** Material shown follows **

(** C26: in every state a node reaches by nominating and processing envelopes,
    the confirmed candidates are among the accepted values and those among the
    votes, nothing is listed twice, every accepted value was fully validated,
    and the composite value is the combination of all candidates whenever the
    driver can combine them. *)
Theorem nomination_invariants_reachable s l
    (Hrun : nomination_steps ctx NominationProtocol_new [] s l) :
  NoDup (votes s) /\ NoDup (accepted s) /\
  (forall v, v ∈ candidates s -> v ∈ accepted s) /\
  (forall v, v ∈ accepted s -> v ∈ votes s /\
     validate_value (ctx_slot_index ctx) v true = FullyValidated) /\
  (candidates s <> ∅ -> forall c,
     combine_candidates (ctx_slot_index ctx) (btree_values (candidates s)) = Some c ->
     latest_composite s = Some c).
Proof.
  destruct (reachable_inv s l Hrun) as [I E]. split_and!; try apply I.
  - intros v Hv. split; [by apply (ni_accepted_votes _ _ _ I)|by apply (ni_valid _ _ _ I)].
  - destruct (ne_composite _ _ _ _ _ E) as [Hc|[Hc _]]; [exact Hc|]. rewrite Hc. done.
Qed.

(** Between any two points of a run votes, accepted values and candidates
    are only added, at the end of their lists, rounds, timeouts and leaders only
    grow, the nomination kept for a node is only replaced by a newer one, and
    once nomination is stopped none of the values changes. *)
Theorem nomination_progress_monotone s1 l1 s2 l2
    (Hinit : nomination_steps ctx NominationProtocol_new [] s1 l1)
    (Hrun : nomination_steps ctx s1 l1 s2 l2) :
  (votes s1 `prefix_of` votes s2 /\ accepted s1 `prefix_of` accepted s2 /\
   candidates s1 ⊆ candidates s2) /\
  round s1 <= round s2 /\ timer_exp_count s1 <= timer_exp_count s2 /\
  round_leaders s1 ⊆ round_leaders s2 /\
  (forall n e, latest_nominations s1 !! n = Some e ->
   exists e', latest_nominations s2 !! n = Some e' /\ nomination_env_le e e') /\
  (stopped s1 = true -> stopped s2 = true /\ values_of s2 = values_of s1).
Proof.
  destruct (reachable_inv s1 l1 Hinit) as [I1 _].
  destruct (nomination_steps_evolve ctx _ _ _ _ Hrun I1) as [_ [[] L C S]]. by split_and!.
Qed.

(** The nominations a node hands to the network are sane statements of this
    node for this slot, each names only values the node still votes for and
    accepts, and each is strictly newer than every one before it. *)
Theorem nominations_emitted_in_order s l
    (Hrun : nomination_steps ctx NominationProtocol_new [] s l) :
  StronglySorted (fun a b => is_newer_nomination a b = true) (emitted_nominations l) /\
  (forall env n, EmitEnvelope env ∈ l -> nomination_of env = Some n ->
   statement env = Statement (local_node_id ctx) (ctx_slot_index ctx) (Nominate n) /\
   is_sane_statement n = true /\
   (forall v, v ∈ nom_votes n -> v ∈ votes s) /\
   (forall v, v ∈ nom_accepted n -> v ∈ accepted s)).
Proof.
  destruct (reachable_inv s l Hrun) as [I _]. split; [apply I|].
  intros env n Hin Hn. destruct (ni_own _ _ _ I env n Hin Hn) as [[? ?] [? ?]]. by split_and!.
Qed.

(** From a reachable state every call of the nomination protocol returns,
    in a state from which the same holds again, or hits the panic of the loop
    that looks for new leaders: the recursion of [emit_nomination] always ends. *)
Theorem nomination_calls_terminate s l A (m : NM A)
    (Hrun : nomination_steps ctx NominationProtocol_new [] s l) (Hcall : nomination_call ctx A m) :
  m s l = Panicked \/
  exists a s' l', m s l = Done (a, s', l') /\ nomination_steps ctx NominationProtocol_new [] s' l'.
Proof.
  destruct (reachable_inv s l Hrun) as [I _].
  pose proof (nomination_call_serves ctx A m Hcall s l I) as Hk.
  apply wp_not_no_fuel in Hk. destruct (m s l) as [[[a s'] l']| |] eqn:Hm; [|by left|done].
  right. exists a, s', l'. split; [done|]. clear -Hrun Hcall Hm.
  induction Hrun as [s l|B m1 s1 l1 b s2 l2 s3 l3 Hc1 Hr1 _ IH].
  - eapply nom_steps_call; [exact Hcall|exact Hm|constructor].
  - eapply nom_steps_call; [exact Hc1|exact Hr1|]. by apply IH.
Qed.
End safety.

Section promotion.
Context `{XdrHash} `{SCPDriver} (ctx : SlotContext).

(** One promotion accepts exactly the fully valid values, among those
    checked, that the latest nominations allow to accept, votes for them and
    for what the driver extracts from the others that could be accepted, and
    then confirms exactly the accepted values that a quorum accepts; it answers
    whether it added a vote or accepted value and whether it added a candidate. *)
Theorem attempt_promote_correct values s l r s' l'
    (Hrun : attempt_promote ctx values s l = Done (r, s', l')) :
  let allowed v := v ∈ values /\ v ∉ accepted s /\ should_accept_value ctx s v = true in
  (forall v, v ∈ accepted s' <-> v ∈ accepted s \/ allowed v /\ fully_valid ctx v) /\
  (forall w, w ∈ votes s' <-> w ∈ votes s \/ allowed w /\ fully_valid ctx w \/
     exists v, allowed v /\ ~ fully_valid ctx v /\
       extract_valid_value (ctx_slot_index ctx) v = Some w) /\
  (forall v, v ∈ candidates s' <->
     v ∈ candidates s \/ v ∈ accepted s' /\ should_ratify_value ctx s v = true) /\
  (r.1 = true <-> votes s' <> votes s \/ accepted s' <> accepted s) /\
  (r.2 = true <-> candidates s' <> candidates s).
Proof.
  intros allowed. pose proof (wp_done _ _ _ _ _ _ _ (attempt_promote_wp ctx values s l) Hrun)
    as (_ & s1 & na & nv & [F Ea Ev Dna Dnv Ina Inv] & R1 & F2 & C & R2).
  assert (accepted s' = accepted s ++ na) as Ea' by (rewrite F2; exact Ea).
  assert (votes s' = votes s ++ nv) as Ev' by (rewrite F2; exact Ev).
  assert (forall v, v ∈ na <-> allowed v /\ fully_valid ctx v) as Hna.
  { intros v. rewrite Ina. unfold newly_accepted, allowed. tauto. }
  assert (forall w, newly_extracted ctx values s w <-> exists v, allowed v /\ ~ fully_valid ctx v /\
    extract_valid_value (ctx_slot_index ctx) v = Some w) as Hx.
  { intros w. unfold newly_extracted, allowed. naive_solver. }
  split_and!; try done.
  - intros v. by rewrite Ea', elem_of_app, Hna.
  - intros w. rewrite Ev', elem_of_app, Inv, Hna, <- Hx. destruct (decide (w ∈ votes s)); tauto.
  - rewrite R1, Ea', Ev'. assert (forall (a b : list Value), a ++ b = a <-> b = []) as Happ.
    { intros a b. split; [|intros ->; apply app_nil_r]. intros E. apply (app_inv_head a). by rewrite app_nil_r. }
    rewrite !Happ. tauto.
Qed.
End promotion.

Section election.
Context `{XdrHash} `{SCPDriver} (ctx : SlotContext).

(** With hashes that are not negative, the leaders of a round are exactly
    the nodes of the highest priority among this node and the nodes of the
    quorum set, provided that priority is positive. *)
Theorem new_leaders_correct s q prev n
    (Hpos : forall slot v prio round node, 0 <= compute_hash_node slot v prio round node) :
  let electorate m := m = local_node_id ctx \/ m ∈ get_all_nodes q in
  let priority := get_node_priority ctx s q prev in
  n ∈ new_leaders ctx s q prev <->
  electorate n /\ 0 < priority n /\ forall m, electorate m -> priority m <= priority n.
Proof.
  intros electorate priority.
  assert (forall m, 0 <= priority m) as Hp.
  { intros m. unfold priority, get_node_priority. cbv zeta. do 2 (case_match; [done || apply Hpos|]); lia. }
  unfold new_leaders. fold priority. rewrite for_all_nodes_fold. cbv zeta.
  pose proof (leaders_fold priority (all_validators q) (fun m => m = local_node_id ctx)
    (priority (local_node_id ctx), {[local_node_id ctx]})) as Hfold.
  destruct (fold_left _ _ _) as [top leaders]. destruct Hfold as (Hle & (m0 & Hm0 & Em0) & Hin); [apply Hp| |].
  { split_and!; simpl.
    - by intros m ->.
    - by eexists.
    - intros _ m. rewrite elem_of_singleton. naive_solver. }
  simpl in *. assert (forall m, electorate m <-> m ∈ all_validators q \/ m = local_node_id ctx) as Hel.
  { intros m. unfold electorate. rewrite elem_of_get_all_nodes. tauto. }
  setoid_rewrite Hel. pose proof (Hp m0) as Hp0. destruct (Z.eqb_spec top 0) as [->|Hne].
  - split; [by intros ?%elem_of_empty|]. intros (Hn & ? & _). specialize (Hle n Hn). lia.
  - rewrite Hin by lia. split.
    + intros [Hn E]. split_and!; [done|lia|]. rewrite E. exact Hle.
    + intros (Hn & _ & Hmax). split; [done|]. specialize (Hle n Hn). specialize (Hmax m0 Hm0). lia.
Qed.

(** What the search for leaders achieves. *)
Definition leaders_found (q : ScpQuorumSet) (prev : Value) (max_count : Z)
    (s s' : NominationProtocol) : Prop :=
  s' = put_round (round s') (put_round_leaders (round_leaders s') s) /\
  round_leaders s ⊆ round_leaders s' /\
  (max_count <= Z.of_nat (size (round_leaders s')) \/
   exists n, n ∉ round_leaders s /\ n ∈ round_leaders s' /\ n ∈ new_leaders ctx s' q prev).

Lemma leaders_loop_wp q prev max_count fuel s l :
  wp (leaders_loop ctx q prev max_count fuel) (fun _ s' l' => l' = l /\ leaders_found q prev max_count s s') s l.
Proof.
  revert s l. induction fuel as [|fuel IH]; intros s l; simpl leaders_loop; apply wp_bind, wp_get;
    (destruct (Z.ltb_spec (Z.of_nat (size (round_leaders s))) max_count) as [Hlt|Hge];
     [|apply wp_ret; split; [done|]; split_and!; [by destruct s|done|by left]]);
    apply wp_bind, wp_modify; set (leaders := round_leaders s ∪ new_leaders ctx s q prev).
  all: case_bool_decide as Hsize; simpl negb; cbv iota.
  2, 4: apply wp_ret; split; [done|]; split_and!; [by destruct s|apply union_subseteq_l|right];
    destruct (decide (new_leaders ctx s q prev ∖ round_leaders s = ∅)) as [He|He];
    [destruct Hsize; f_equal; unfold leaders; apply (anti_symm (⊆)); [set_solver|apply union_subseteq_l]|];
    apply set_choose_L in He as [n [Hn Hno]%elem_of_difference]; exists n;
    split_and!; [done|apply elem_of_union; by right|exact Hn].
  - by apply wp_bind, wp_modify.
  - apply wp_bind, wp_modify. destruct fuel as [|fuel]; [done|].
    eapply wp_mono; [apply IH|]. intros _ s' l' (-> & F & Hsub & Hf). split; [done|].
    simpl in Hsub, Hf. split_and!.
    + rewrite F. by destruct s.
    + etrans; [|exact Hsub]. apply union_subseteq_l.
    + destruct Hf as [?|(n & Hn & ? & ?)]; [by left|right]. exists n. split_and!; [|done..].
      intros ?. apply Hn, elem_of_union. by left.
Qed.

(** The search for leaders changes only the leaders, which it keeps, and
    the round; when it returns there are as many leaders as the quorum set can
    have, or a new one was found, of the highest priority in the last round. *)
Theorem update_round_leaders_correct prev s l s' l'
    (Hrun : update_round_leaders ctx prev s l = Done (tt, s', l')) :
  let q := normalize_quorum_set_with_remove (Some (local_node_id ctx)) (local_quorum_set ctx) in
  s' = put_round (round s') (put_round_leaders (round_leaders s') s) /\ l' = l /\
  round_leaders s ⊆ round_leaders s' /\
  (max_leader_count ctx q <= Z.of_nat (size (round_leaders s')) \/
   exists n, n ∉ round_leaders s /\ n ∈ round_leaders s' /\ n ∈ new_leaders ctx s' q prev).
Proof.
  intros q. pose proof (wp_done _ _ _ _ _ _ _ (leaders_loop_wp q prev _ _ s l) Hrun) as (-> & F & ? & ?).
  by split_and!.
Qed.

(** A value to vote for is taken from a nomination exactly when one of the
    values it offers is not voted for yet: those of its accepted values that are
    valid or contain a valid value, or of its votes when there are none, and it
    is one of the highest hash among them. *)
Theorem get_new_value_from_nomination_correct s nomination :
  match get_new_value_from_nomination ctx s nomination with
  | Some c => c ∈ offered ctx nomination /\ c ∉ votes s /\
      forall c', c' ∈ offered ctx nomination -> c' ∉ votes s ->
      hash_value ctx s c' <= hash_value ctx s c
  | None => forall c, c ∈ offered ctx nomination -> c ∈ votes s
  end.
Proof.
  unfold get_new_value_from_nomination. cbv zeta.
  assert (considered ctx s [] (false, None)) as H0' by (split; [done|]; intros c ?%elem_of_nil; done).
  pose proof (consider_fold ctx s (nom_accepted nomination) [] _ H0') as Hacc. simpl in Hacc.
  destruct (fold_left _ _ _) as [fv best].
  assert (forall best, best_of ctx s (offered ctx nomination) best ->
    match snd <$> best with
    | Some c => c ∈ offered ctx nomination /\ c ∉ votes s /\
        forall c', c' ∈ offered ctx nomination -> c' ∉ votes s ->
        hash_value ctx s c' <= hash_value ctx s c
    | None => forall c, c ∈ offered ctx nomination -> c ∈ votes s
    end) as Hbest.
  { intros [[h c]|]; simpl; [|done]. intros (-> & ? & ? & ?). by split_and!. }
  destruct Hacc as [Hf Hb]. simpl in Hf, Hb. unfold offered in Hbest |- *. cbv zeta in *.
  case_bool_decide as He.
  - rewrite He in Hf, Hb. destruct fv; [by destruct Hf as [Hf _]; specialize (Hf eq_refl)|]. simpl.
    apply Hbest. apply (consider_fold ctx s (nom_votes nomination) [] (false, best)). by split.
  - destruct fv; [|by apply Hf in He]. by apply Hbest.
Qed.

** End of Material shown **

__What is being asked__: For the lines above, output exactly those from the line containing "split_and!; try done." through the line containing "(** With hashes", and skip the others.

__Written solution__:
  split_and!; try done.
  - intros v. by rewrite Ea', elem_of_app, Hna.
  - intros w. rewrite Ev', elem_of_app, Inv, Hna, <- Hx. destruct (decide (w ∈ votes s)); tauto.
  - rewrite R1, Ea', Ev'. assert (forall (a b : list Value), a ++ b = a <-> b = []) as Happ.
    { intros a b. split; [|intros ->; apply app_nil_r]. intros E. apply (app_inv_head a). by rewrite app_nil_r. }
    rewrite !Happ. tauto.
Qed.
End promotion.

Section election.
Context `{XdrHash} `{SCPDriver} (ctx : SlotContext).

(** With hashes that are not negative, the leaders of a round are exactly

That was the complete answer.